The newest kind of medical research combines pharmacology and genetic studies to discover which drugs are best for people with certain genes. The goal is to be able to tailor drug regimens to suit individual patients in order to bring about the best possible performance for the drugs that are prescribed. Taking a step toward that goal, researchers at Leiden University Medical Center in the Netherlands looked at some of the drugs used in the treatment of diabetes, and the diabetic’s genes. genee
The study, published in the journal Pharmacogenetics and Genomics in June 2011, included 207 Type 2 diabetics who used tolbutamide, glibenclamide, glimepiride or gliclazide. The genetic make-up of each diabetic was analyzed, and each participant was classified into one of three groups on the basis of how many genes for susceptibility to diabetes each of them had. Those with the most genes for susceptibility to Type 2 diabetes:
- had the least likely chance of reaching a sufficient dose of medication than those with fewer genes for diabetes, and
- when they did reach a sufficient dose it took them longer to reach it than it did those with fewer diabetes genes.
The researchers hope continuing on and refining studies on genes and anti-diabetic medications will someday lead to individualized medications and dosages for all diabetic patients.
Type 2 diabetes is caused by an interaction of genes and environment. When we speak of genes causing susceptibility to diabetes, we are talking about genes that will make people likely to get diabetes under certain circumstances. Lifestyle interacts with genes, so that having:
- genes for susceptibility,
- plus poor dietary habits,
- plus a sedentary lifestyle,
all contribute to the condition.
Over seventeen different genes causing susceptibility to Type 2 diabetes have been discovered so far. Some genes:
- put people at risk for obesity,
- while others influence how well insulin will be used, or
- how well the body will be able to release insulin in response to taking in sugar,
- others influence a hormone called glucagon, known to raise blood sugar levels,
- some cause the pancreas to work sluggishly in producing insulin,
- while others known to be associated with an increased risk for diabetes are so far not well understood.

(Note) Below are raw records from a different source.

(* ===== verification/CnrCommute.v ===== *)
(** * Partitioned histories

    CNR asks the application to map conflicting operations to the same log (trait
    [LogMapper]): operations of different logs commute.  A replica that has
    replayed some prefix of every log has therefore executed, up to reordering, a
    part of the one history of all operations.  [restrict] is that part, and the
    lemmas say what replaying one more entry, a new operation and a read do to
    it. *)

From S2P Require Import Prelude Context Log NrLog CnrLog CnrReplica.

(** What the documentation of [LogMapper] asks of an implementation, for [n] logs. *)
Class LogMapperLaws {D RO WO R} `{!CDispatch D RO WO R} (n : nat) := {
  lm_commute d o1 o2 h1 h2 d1 r1 d12 r2 :
    w_hash o1 n = [h1] -> w_hash o2 n = [h2] -> h1 <> h2 ->
    c_dispatch_mut d o1 = Ret (d1, r1) -> c_dispatch_mut d1 o2 = Ret (d12, r2) ->
    exists d2, c_dispatch_mut d o2 = Ret (d2, r2) /\ c_dispatch_mut d2 o1 = Ret (d12, r1);
  lm_read d o ro h hr d1 r1 :
    w_hash o n = [h] -> r_hash ro n = [hr] -> h <> hr ->
    c_dispatch_mut d o = Ret (d1, r1) -> c_dispatch d ro = c_dispatch d1 ro;
}.

Section Commute.
Context {D RO WO R : Type} `{!CDispatch D RO WO R} {n : nat} `{!LogMapperLaws n}.

(** An executed operation: its log, the operation, the issuing replica and thread. *)
Abbreviation hent := (nat * (WO * nat * nat))%type.
Implicit Types (x : hent) (H M : list hent) (v : nat -> nat) (d : D).

Definition h_op x : WO := x.2.1.1.
Definition mapped x : Prop := w_hash (h_op x) n = [x.1].

(** The entries of one log. *)
Definition lhist (h : nat) H : list (WO * nat * nat) := map snd (filter (fun x => x.1 = h) H).

Definition crun d H : res D := foldM (fun d x => fst <$> c_dispatch_mut d (h_op x)) d H.

Definition dec v (h : nat) : nat -> nat := fun j => if decide (j = h) then v h - 1 else v j.
Definition bump v (h : nat) : nat -> nat := fun j => if decide (j = h) then v h + 1 else v j.

(** The first [v h] entries of every log [h], in the order of [H]; and the others. *)
Fixpoint restrict v H : list hent :=
  match H with
  | [] => []
  | x :: H' => if decide (0 < v x.1) then x :: restrict (dec v x.1) H' else restrict v H'
  end.
Fixpoint missing v H : list hent :=
  match H with
  | [] => []
  | x :: H' => if decide (0 < v x.1) then missing (dec v x.1) H' else x :: missing v H'
  end.

(** ** Restriction *)

Lemma restrict_ext v v' H : (forall h, v h = v' h) -> restrict v H = restrict v' H.
Proof.
  revert v v'. induction H as [|x H IH]; intros v v' E; [done|]. cbn. rewrite E.
  case_decide; [f_equal|]; apply IH; [|done]. intros h. unfold dec. case_decide; by rewrite ?E.
Qed.

Lemma lhist_cons h x H : lhist h (x :: H) = (if decide (x.1 = h) then [x.2] else []) ++ lhist h H.
Proof. unfold lhist. rewrite filter_cons. by case_decide. Qed.

Lemma lhist_app h H H' : lhist h (H ++ H') = lhist h H ++ lhist h H'.
Proof. unfold lhist. by rewrite list.filter_app, map_app. Qed.

Lemma bump_eq v h : bump v h h = v h + 1.
Proof. unfold bump. by rewrite decide_True. Qed.
Lemma bump_ne v h j : j <> h -> bump v h j = v j.
Proof. intros. unfold bump. by rewrite decide_False. Qed.
Lemma dec_eq v h : dec v h h = v h - 1.
Proof. unfold dec. by rewrite decide_True. Qed.
Lemma dec_ne v h j : j <> h -> dec v h j = v j.
Proof. intros. unfold dec. by rewrite decide_False. Qed.

Lemma dec_bump v h j : dec (bump v h) h j = v j.
Proof. unfold dec, bump. repeat case_decide; subst; try done; lia. Qed.

Lemma dec_bump_ne v h h' j : h <> h' -> dec (bump v h) h' j = bump (dec v h') h j.
Proof. intros Hne. unfold dec, bump. repeat case_decide; subst; try done; congruence. Qed.

Lemma dec_bump_pos v h j : 0 < v h -> dec (bump v h) h j = bump (dec v h) h j.
Proof. intros Hv. unfold dec, bump. repeat case_decide; subst; try done; lia. Qed.

Lemma restrict_forall (P : hent -> Prop) v H : Forall P H -> Forall P (restrict v H) /\ Forall P (missing v H).
Proof.
  intros HP. revert v. induction HP as [|x H Hx _ IH]; intros v; [done|]. cbn.
  case_decide; split; try constructor; try done; apply IH.
Qed.

Lemma restrict_none v H h : v h = 0 -> Forall (fun x => x.1 <> h) (restrict v H).
Proof.
  revert v. induction H as [|x H IH]; intros v Hv; [by constructor|]. cbn. destruct (decide (0 < v x.1)) as [Hp|Hp]; [|by apply IH].
  constructor; [intros E; rewrite E in Hp; lia|]. apply IH. unfold dec. case_decide; [subst; lia|done].
Qed.

Lemma missing_none v H h : length (lhist h H) <= v h -> Forall (fun x => x.1 <> h) (missing v H).
Proof.
  revert v. induction H as [|x H IH]; intros v Hv; [by constructor|]. rewrite lhist_cons, length_app in Hv.
  cbn. destruct (decide (0 < v x.1)) as [Hp|Hp].
  - apply IH. unfold dec. repeat case_decide; subst; cbn in *; lia.
  - constructor; [|apply IH; lia]. intros E. rewrite E in *. rewrite decide_True in Hv by done. cbn in Hv. lia.
Qed.

Lemma missing_all v H : (forall h, length (lhist h H) <= v h) -> missing v H = [].
Proof.
  intros Hv. destruct (missing v H) as [|y M] eqn:E; [done|]. pose proof (missing_none v H y.1 (Hv y.1)) as Hn.
  rewrite E in Hn. by apply Forall_cons_iff in Hn as [? _].
Qed.

Lemma lhist_none h H : Forall (fun x => x.1 <> h) H -> lhist h H = [].
Proof. induction 1 as [|x H Hx _ IH]; [done|]. by rewrite lhist_cons, decide_False, IH by done. Qed.

Lemma restrict_full v H h : length (lhist h H) <= v h -> restrict (bump v h) H = restrict v H.
Proof.
  revert v. induction H as [|x H IH]; intros v Hv; [done|]. rewrite lhist_cons, length_app in Hv. cbn.
  destruct (decide (x.1 = h)) as [Ex|Ex].
  - rewrite Ex in *. cbn in Hv. rewrite !decide_True by (rewrite ?bump_eq; lia). f_equal.
    rewrite <- (IH (dec v h)); [|rewrite dec_eq; lia].
    apply restrict_ext. intros j. apply dec_bump_pos. lia.
  - rewrite bump_ne by done. cbn in Hv. destruct (decide (0 < v x.1)) as [Hp|Hp]; [f_equal|by apply IH].
    rewrite <- (IH (dec v x.1)); [|by rewrite dec_ne by congruence].
    apply restrict_ext. intros j. by apply dec_bump_ne.
Qed.

Lemma restrict_snoc v H x :
  restrict v (H ++ [x]) = restrict v H ++ (if decide (length (lhist x.1 H) < v x.1) then [x] else []).
Proof.
  revert v. induction H as [|y H IH]; intros v; cbn [app restrict].
  - cbn. repeat case_decide; done || lia.
  - rewrite lhist_cons, length_app. destruct (decide (0 < v y.1)) as [Hp|Hp]; rewrite IH.
    + destruct (decide (y.1 = x.1)) as [E|E].
      * rewrite E in *. rewrite dec_eq. cbn. f_equal. f_equal. repeat case_decide; done || lia.
      * rewrite dec_ne by congruence. done.
    + destruct (decide (y.1 = x.1)) as [E|E]; cbn; [|done]. rewrite E in Hp.
      f_equal. repeat case_decide; done || lia.
Qed.

Lemma restrict_app_none v H M : (forall x, x ∈ M -> v x.1 <= length (lhist x.1 H)) ->
  restrict v (H ++ M) = restrict v H.
Proof.
  induction M as [|x M IH] using rev_ind; intros HM; [by rewrite app_nil_r|].
  assert (Hx : v x.1 <= length (lhist x.1 H)) by (apply HM, elem_of_app; right; by left).
  rewrite app_assoc, restrict_snoc, IH by (intros y Hy; apply HM, elem_of_app; by left).
  rewrite lhist_app, length_app, decide_False by lia. by rewrite app_nil_r.
Qed.

(** ** Reordering *)

(** An operation moves behind operations of other logs. *)
Lemma swap_run d x dx r M d1 :
  mapped x -> Forall mapped M -> Forall (fun y => y.1 <> x.1) M ->
  c_dispatch_mut d (h_op x) = Ret (dx, r) -> crun dx M = Ret d1 ->
  exists e, crun d M = Ret e /\ c_dispatch_mut e (h_op x) = Ret (d1, r).
Proof.
  intros Hx HM Hne. revert d dx. induction M as [|y M IH]; intros d dx E1 E2.
  - injection E2 as <-. by exists d.
  - apply Forall_cons_iff in HM as [Hy HM]. apply Forall_cons_iff in Hne as [Hyx Hne].
    cbn in E2. destruct (c_dispatch_mut dx (h_op y)) as [[dy ry]| |] eqn:Ey; try done. cbn in E2.
    destruct (lm_commute d (h_op x) (h_op y) x.1 y.1 dx r dy ry) as (d2 & Ed2 & Ed2'); try done.
    destruct (IH HM Hne d2 dy Ed2' E2) as (e & He & Hex).
    exists e. split; [|done]. cbn. by rewrite Ed2.
Qed.

(** An operation moves before operations of other logs. *)
Lemma swap_back d M d1 x d2 r :
  mapped x -> Forall mapped M -> Forall (fun y => y.1 <> x.1) M ->
  crun d M = Ret d1 -> c_dispatch_mut d1 (h_op x) = Ret (d2, r) ->
  exists e, c_dispatch_mut d (h_op x) = Ret (e, r) /\ crun e M = Ret d2.
Proof.
  intros Hx HM Hne. revert d. induction M as [|y M IH]; intros d E1 E2.
  - injection E1 as ->. by exists d2.
  - apply Forall_cons_iff in HM as [Hy HM]. apply Forall_cons_iff in Hne as [Hyx Hne].
    cbn in E1. destruct (c_dispatch_mut d (h_op y)) as [[dy ry]| |] eqn:Ey; try done. cbn in E1.
    destruct (IH HM Hne dy E1 E2) as (e & He & HeM).
    destruct (lm_commute d (h_op y) (h_op x) y.1 x.1 dy ry e r) as (e' & He' & He''); try done.
    exists e'. split; [done|]. cbn. by rewrite He''.
Qed.

(** The history is its restriction followed by the rest. *)
Lemma run_split v H d d' : Forall mapped H -> crun d H = Ret d' ->
  exists d1, crun d (restrict v H) = Ret d1 /\ crun d1 (missing v H) = Ret d'.
Proof.
  intros HH. revert v d. induction HH as [|x H Hx HH IH]; intros v d E; [by exists d|].
  cbn in E. destruct (c_dispatch_mut d (h_op x)) as [[dx r]| |] eqn:Ex; try done. cbn in E. cbn [restrict missing].
  destruct (decide (0 < v x.1)) as [Hp|Hp].
  - destruct (IH (dec v x.1) dx E) as (d1 & E1 & E2). exists d1. split; [|done]. cbn. by rewrite Ex.
  - destruct (IH v dx E) as (d1 & E1 & E2).
    destruct (swap_run d x dx r (restrict v H) d1) as (e & He & Hex); try done.
    + by apply restrict_forall.
    + apply restrict_none. lia.
    + exists e. split; [done|]. cbn. by rewrite Hex.
Qed.

(** Replaying the next entry of log [h]. *)
Lemma restrict_step v H h y d d2 : Forall mapped H -> lhist h H !! v h = Some y ->
  crun d (restrict (bump v h) H) = Ret d2 ->
  exists d1 r, crun d (restrict v H) = Ret d1 /\ c_dispatch_mut d1 y.1.1 = Ret (d2, r).
Proof.
  intros HH. revert v d. induction HH as [|x H Hx HH IH]; intros v d Hy E; [done|].
  rewrite lhist_cons in Hy. cbn [restrict] in E |- *.
  destruct (decide (x.1 = h)) as [Exh|Exh].
  - rewrite Exh in *. rewrite decide_True in E by (rewrite bump_eq; lia). cbn in E.
    destruct (c_dispatch_mut d (h_op x)) as [[dx r]| |] eqn:Ex; try done. cbn in E.
    destruct (decide (0 < v h)) as [Hp|Hp].
    + cbn. rewrite Ex. cbn. apply IH.
      * rewrite dec_eq. destruct (v h) as [|j]; [lia|].
        cbn in Hy. by rewrite Nat.sub_succ, Nat.sub_0_r.
      * rewrite <- E. f_equal. apply restrict_ext. intros j. symmetry. by apply dec_bump_pos.
    + assert (Hv : v h = 0) by lia. rewrite Hv in Hy. injection Hy as <-.
      rewrite (restrict_ext _ v) in E by apply dec_bump.
      destruct (swap_run d x dx r (restrict v H) d2) as (e & He & Hex); try done; [by apply restrict_forall| |by eauto].
      rewrite Exh. by apply restrict_none.
  - rewrite bump_ne in E by done. cbn in Hy. destruct (decide (0 < v x.1)) as [Hp|Hp]; [|by apply IH].
    cbn in E |- *. destruct (c_dispatch_mut d (h_op x)) as [[dx r]| |] eqn:Ex; try done. cbn in E |- *.
    apply IH; [by rewrite dec_ne by congruence|].
    rewrite <- E. f_equal. apply restrict_ext. intros j. symmetry. by apply dec_bump_ne.
Qed.

(** Operations of other logs do not change what a read of log [hr] returns. *)
Lemma run_read d M d1 ro hr : Forall mapped M -> r_hash ro n = [hr] -> Forall (fun x => x.1 <> hr) M ->
  crun d M = Ret d1 -> c_dispatch d ro = c_dispatch d1 ro.
Proof.
  intros HM Hro. revert d. induction HM as [|x M Hx HM IH]; intros d Hne E; [by injection E as ->|].
  apply Forall_cons_iff in Hne as [Hxr Hne]. cbn in E.
  destruct (c_dispatch_mut d (h_op x)) as [[dx r]| |] eqn:Ex; try done. cbn in E.
  rewrite (lm_read d (h_op x) ro x.1 hr dx r) by done. by apply IH.
Qed.

(** ** What a replica does *)

Definition setv v (h k : nat) : nat -> nat := fun j => if decide (j = h) then k else v j.

(** Replaying all remaining entries of log [h]. *)
Lemma restrict_catch_up v H h d0 dH d : Forall mapped H -> crun d0 H = Ret dH ->
  v h <= length (lhist h H) -> crun d0 (restrict v H) = Ret d ->
  exists d2, foldM (fun d (y : WO * nat * nat) => fst <$> c_dispatch_mut d y.1.1) d
               (drop (v h) (lhist h H)) = Ret d2
    /\ crun d0 (restrict (setv v h (length (lhist h H))) H) = Ret d2.
Proof.
  intros HH EH. remember (length (lhist h H) - v h) as k eqn:Ek. revert v d Ek.
  induction k as [|k IH]; intros v d Ek Hv E.
  - exists d. rewrite drop_ge by lia. split; [done|]. rewrite <- E. f_equal. apply restrict_ext.
    intros j. unfold setv. case_decide; [subst; lia|done].
  - destruct (lookup_lt_is_Some_2 (lhist h H) (v h)) as [y Hy]; [lia|].
    destruct (run_split (bump v h) H d0 dH HH EH) as (d2 & E2 & _).
    destruct (restrict_step v H h y d0 d2 HH Hy E2) as (d1 & r & E1 & Ey).
    rewrite E in E1. injection E1 as <-.
    destruct (IH (bump v h) d2) as (d3 & E3 & E4); [rewrite bump_eq; lia|rewrite bump_eq; lia|done|].
    exists d3. rewrite (drop_S _ _ _ Hy). cbn. rewrite Ey. cbn. rewrite bump_eq, Nat.add_1_r in E3.
    split; [done|]. rewrite <- E4. f_equal. apply restrict_ext. intros j. unfold setv, bump. by case_decide.
Qed.

(** A new operation on a replica that has replayed all of its log. *)
Lemma restrict_new v H x d0 dH dH' y d : Forall mapped H -> mapped x -> crun d0 H = Ret dH ->
  c_dispatch_mut dH (h_op x) = Ret (dH', y) -> v x.1 = length (lhist x.1 H) ->
  crun d0 (restrict v H) = Ret d ->
  exists e, c_dispatch_mut d (h_op x) = Ret (e, y)
    /\ crun d0 (restrict (bump v x.1) (H ++ [x])) = Ret e.
Proof.
  intros HH Hx EH Ex Hv E. destruct (run_split v H d0 dH HH EH) as (d1 & E1 & E2).
  rewrite E in E1. injection E1 as <-.
  destruct (swap_back d (missing v H) dH x dH' y) as (e & He & _); try done.
  { by apply restrict_forall. }
  { apply missing_none. lia. }
  exists e. split; [done|]. rewrite restrict_snoc, bump_eq, decide_True by lia.
  rewrite restrict_full by lia. unfold crun in *. rewrite foldM_app, E. cbn. by rewrite He.
Qed.
End Commute.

At least one gene is known to cause body fat accumulation when one’s activity level is low. There are genes that affect how well pancreatic cells can grow and survive. At least one gene is turned on to store fat when the body is deprived of food and another regulates the metabolic rate when the body is at rest. stylowakobieta
No wonder our bodies are so different; some appearing to be naturally thin while others gain weight easily, and some struggling with Type 2 diabetes while others do not. Whatever shape your genes are in, eating a low-calorie high nutrient vegan diet with a good amount of physical activity, are actions you can take to prevent and control Type 2 diabetes.